Having determined that the trial court’s failure to charge voluntary manslaughter does not constitute reversible error, we must next consider the Court of Criminal Appeals’ conclusion that the jury was permitted to consider inadmissible hearsay evidence.

ALLEGED EVIDENTIARY ERROR

This issue pertains to the ruling of the Court of Criminal Appeals that the testimony of Gloria Buchanan, the woman with whom Thomas had been living at the time of his death was inadmissible hearsay.

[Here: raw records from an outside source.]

Lemma cluster_bytes_u32 : cluster_bytes g < 2 ^ 17.
Proof. unfold cluster_bytes, FAT32_SECTOR_SIZE. destruct Hg. lia. Qed.

Lemma sector_of_offset o : 0 <= o < cluster_bytes g -> 0 <= o / 512 < sectors_per_cluster g.
Proof.
  unfold cluster_bytes, FAT32_SECTOR_SIZE. intros Ho. split; [apply Z.div_pos; lia|].
  apply Z.div_lt_upper_bound; lia.
Qed.

Lemma fbyte_cons S c l p :
  0 <= p -> fbyte S (c :: l) p = if p <? cluster_bytes g then cbyte S c p else fbyte S l (p - cluster_bytes g).
Proof.
  intros Hp. pose proof cluster_bytes_pos. unfold fbyte. destruct (Z.ltb_spec p (cluster_bytes g)).
  - rewrite Z.div_small, Z.mod_small by lia. done.
  - replace p with (p - cluster_bytes g + 1 * cluster_bytes g) at 1 2 by lia.
    rewrite Z.div_add, Z_mod_plus_full by lia.
    pose proof (Z.div_pos (p - cluster_bytes g) (cluster_bytes g)).
    replace (Z.to_nat ((p - cluster_bytes g) / cluster_bytes g + 1))
      with (Datatypes.S (Z.to_nat ((p - cluster_bytes g) / cluster_bytes g))) by lia. done.
Qed.

Lemma fbyte_app S l1 l2 p :
  0 <= p -> fbyte S (l1 ++ l2) (Z.of_nat (length l1) * cluster_bytes g + p) = fbyte S l2 p.
Proof.
  intros Hp. pose proof cluster_bytes_pos. induction l1 as [|c l1 IH]; [done|].
  cbn [app length]. rewrite fbyte_cons by lia.
  destruct (Z.ltb_spec (Z.of_nat (Datatypes.S (length l1)) * cluster_bytes g + p) (cluster_bytes g)); [nia|].
  rewrite <- IH. f_equal. lia.
Qed.

Lemma fbyte_app_l S l1 l2 p :
  0 <= p < Z.of_nat (length l1) * cluster_bytes g -> fbyte S (l1 ++ l2) p = fbyte S l1 p.
Proof.
  intros Hp. pose proof cluster_bytes_pos. unfold fbyte. rewrite lookup_app_l; [done|].
  apply Nat2Z.inj_lt. rewrite Z2Nat.id by (apply Z.div_pos; lia). apply Z.div_lt_upper_bound; lia.
Qed.

(** The data sectors of the clusters [l]. *)
Definition in_chain l (k : Z) : Prop :=
  exists c s, c ∈ l /\ 0 <= s < sectors_per_cluster g /\ k = data_lba g c s.

Lemma cbyte_ext S S' c o :
  0 <= o < cluster_bytes g -> (forall s, 0 <= s < sectors_per_cluster g -> S' (data_lba g c s) = S (data_lba g c s)) ->
  cbyte S' c o = cbyte S c o.
Proof. intros Ho He. unfold cbyte. by rewrite He by by apply sector_of_offset. Qed.

Lemma fbyte_ext S S' l p :
  0 <= p < Z.of_nat (length l) * cluster_bytes g -> (forall k, in_chain l k -> S' k = S k) ->
  fbyte S' l p = fbyte S l p.
Proof.
  pose proof cluster_bytes_pos. revert p. induction l as [|c l IH]; intros p Hp He; [cbn in Hp; lia|].
  rewrite !fbyte_cons by lia. destruct (Z.ltb_spec p (cluster_bytes g)).
  - apply cbyte_ext; [lia|]. intros s Hs. apply He. exists c, s. set_solver.
  - cbn [length] in Hp. apply IH; [nia|]. intros k (c' & s & Hc & Hs & ->). apply He. exists c', s. set_solver.
Qed.

Lemma in_chain_data S l k : chain g S l -> in_chain l k -> data_start_lba g <= k < total_sectors g.
Proof. intros Hch (c & s & Hc & Hs & ->). apply data_lba_range; [done| |done]. by eapply chain_cluster. Qed.

Lemma in_chain_cons c l k : in_chain l k -> in_chain (c :: l) k.
Proof. intros (c' & s & Hc & Hs & ->). exists c', s. set_solver. Qed.

(** Distinct clusters share no sector. *)
Lemma not_in_chain S c l s :
  chain g S (c :: l) -> 0 <= s < sectors_per_cluster g -> ~ in_chain l (data_lba g c s).
Proof.
  intros Hch Hs (c' & s' & Hc & Hs' & E). apply data_lba_inj in E as [-> _]; [|done..].
  apply chain_NoDup in Hch; [|done]. by apply NoDup_cons in Hch as [].
Qed.

(** The table is outside the data sectors. *)
Lemma fat_ext S S' c :
  is_cluster g c -> (forall k, k < data_start_lba g -> S' k = S k) -> fat g S' c = fat g S c.
Proof.
  intros Hc He. unfold fat. rewrite He; [done|].
  apply (fat_lba_range g Hg 0 c Hc). destruct Hg; lia.
Qed.

Lemma chain_data_ext S S' l :
  (forall k, k < data_start_lba g -> S' k = S k) -> chain g S l -> chain g S' l.
Proof.
  intros He Hch. apply (chain_ext g Hg S); [|done]. intros c Hc. apply fat_ext; [|done]. by eapply chain_cluster.
Qed.
End Bytes.

(** * Reading *)

Section Read.
Context {D : Type} (R : sector_reader D) (W : option (sector_write_fn (D := D))) (g : geometry).
Context `{!GoodDisk R W (total_sectors g)} (Hg : geo_ok g).
Implicit Types (S : Z -> list Z) (b w l dst : list Z).
Abbreviation run := (run R W g).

As previously stated, at trial Buchanan testified that her underage daughter, Glorissa Buchanan, had been involved in a knife fight with the defendant’s sister, Valencia Williams. Glorissa Buchanan was prosecuted in juvenile court as a result of having stabbed Valencia Williams. The victim, Delaney Thomas, testified on behalf of Glorissa Buchanan in the juvenile proceeding. At the defendant’s trial, Gloria Buchanan was permitted to recount the testimony given by Thomas during the hearing in the juvenile court. Buchanan, stated that Thomas had testified that immediately after the stabbing, the defendant had hit Glorissa Buchanan with a rifle. The trial court admitted this testimony as “non-hearsay” evidence of the defendant’s motive for shooting and killing Thomas some five days after the juvenile hearing.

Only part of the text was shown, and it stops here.